*RECORDS TO USE:*
◆ ◆ ◆ ◆ ◆ ◆ ◆

(** X5: the two devices do not interfere.  With distinct bus addresses,
    no EEPROM access ([eeprom_set_data], [eeprom_get_data]) changes what a
    later [rtc_get_ram_buf] or [rtc_get_time_var] returns, and no RTC
    access ([rtc_init], [rtc_set_ram_buf], [rtc_get_ram_buf],
    [rtc_get_time_var]) changes what a later [eeprom_get_data] returns;
    this holds for all lengths and buffers and whether or not the devices
    answer. *)
Theorem devices_do_not_interfere
    (st : bus) (reg reg' : Z) (buf buf' rbuf : buffer) (len len' n : Z) :
  DS1307 <> AT24C32 ->
  ((rtc_get_ram_buf rbuf n (eeprom_set_data reg buf len st).2).1
   = (rtc_get_ram_buf rbuf n st).1 /\
   (rtc_get_ram_buf rbuf n (eeprom_get_data reg buf len st).2).1
   = (rtc_get_ram_buf rbuf n st).1 /\
   (rtc_get_time_var rbuf (eeprom_set_data reg buf len st).2).1
   = (rtc_get_time_var rbuf st).1 /\
   (rtc_get_time_var rbuf (eeprom_get_data reg buf len st).2).1
   = (rtc_get_time_var rbuf st).1) /\
  ((eeprom_get_data reg' rbuf n (rtc_init rtc_reg0 st).2).1
   = (eeprom_get_data reg' rbuf n st).1 /\
   (eeprom_get_data reg' rbuf n (rtc_set_ram_buf buf len st).2).1
   = (eeprom_get_data reg' rbuf n st).1 /\
   (eeprom_get_data reg' rbuf n (rtc_get_ram_buf buf' len' st).2).1
   = (eeprom_get_data reg' rbuf n st).1 /\
   (eeprom_get_data reg' rbuf n (rtc_get_time_var buf' st).2).1
   = (eeprom_get_data reg' rbuf n st).1).
Proof.
  intros Hne. split; [split; [|split; [|split]]|split; [|split; [|split]]].
  - apply rtc_get_ram_buf_same_device. apply eeprom_set_data_other. congruence.
  - apply rtc_get_ram_buf_same_device. apply eeprom_get_data_other. congruence.
  - apply rtc_get_time_var_same_device. apply eeprom_set_data_other. congruence.
  - apply rtc_get_time_var_same_device. apply eeprom_get_data_other. congruence.
  - apply eeprom_get_data_same_device. by apply rtc_init_other.
  - apply eeprom_get_data_same_device. by apply rtc_set_ram_buf_other.
  - apply eeprom_get_data_same_device. by apply rtc_get_ram_buf_other.
  - apply eeprom_get_data_same_device. by apply rtc_get_time_var_other.
Qed.

End Isolation.

Lemma devices_do_not_interfere_witness :
  (@rtc_get_ram_buf tiny_rtc (replicate 32 0) 18
     (@eeprom_set_data tiny_rtc 0 Dummy_EEPROM 17 board0).2).1
  = (@rtc_get_ram_buf tiny_rtc (replicate 32 0) 18 board0).1.
Proof.
  refine (proj1 (proj1 (@devices_do_not_interfere tiny_rtc stack_junk board0 0 0
                          Dummy_EEPROM [] (replicate 32 0) 17 0 18 _))).
  vm_compute. discriminate.
Defined.

Section Overwrite.
Context `{Board}.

◆ ◆ ◆ ◆ ◆ ◆ ◆

*ABOUT THIS TASK:*
The answer should hold the lines from the one containing "0) 18 board0).1." through the end of the entries above, set down exactly, with both ends included.

*WORKED SOLUTION:*
  = (@rtc_get_ram_buf tiny_rtc (replicate 32 0) 18 board0).1.
Proof.
  refine (proj1 (proj1 (@devices_do_not_interfere tiny_rtc stack_junk board0 0 0
                          Dummy_EEPROM [] (replicate 32 0) 17 0 18 _))).
  vm_compute. discriminate.
Defined.

Section Overwrite.
Context `{Board}.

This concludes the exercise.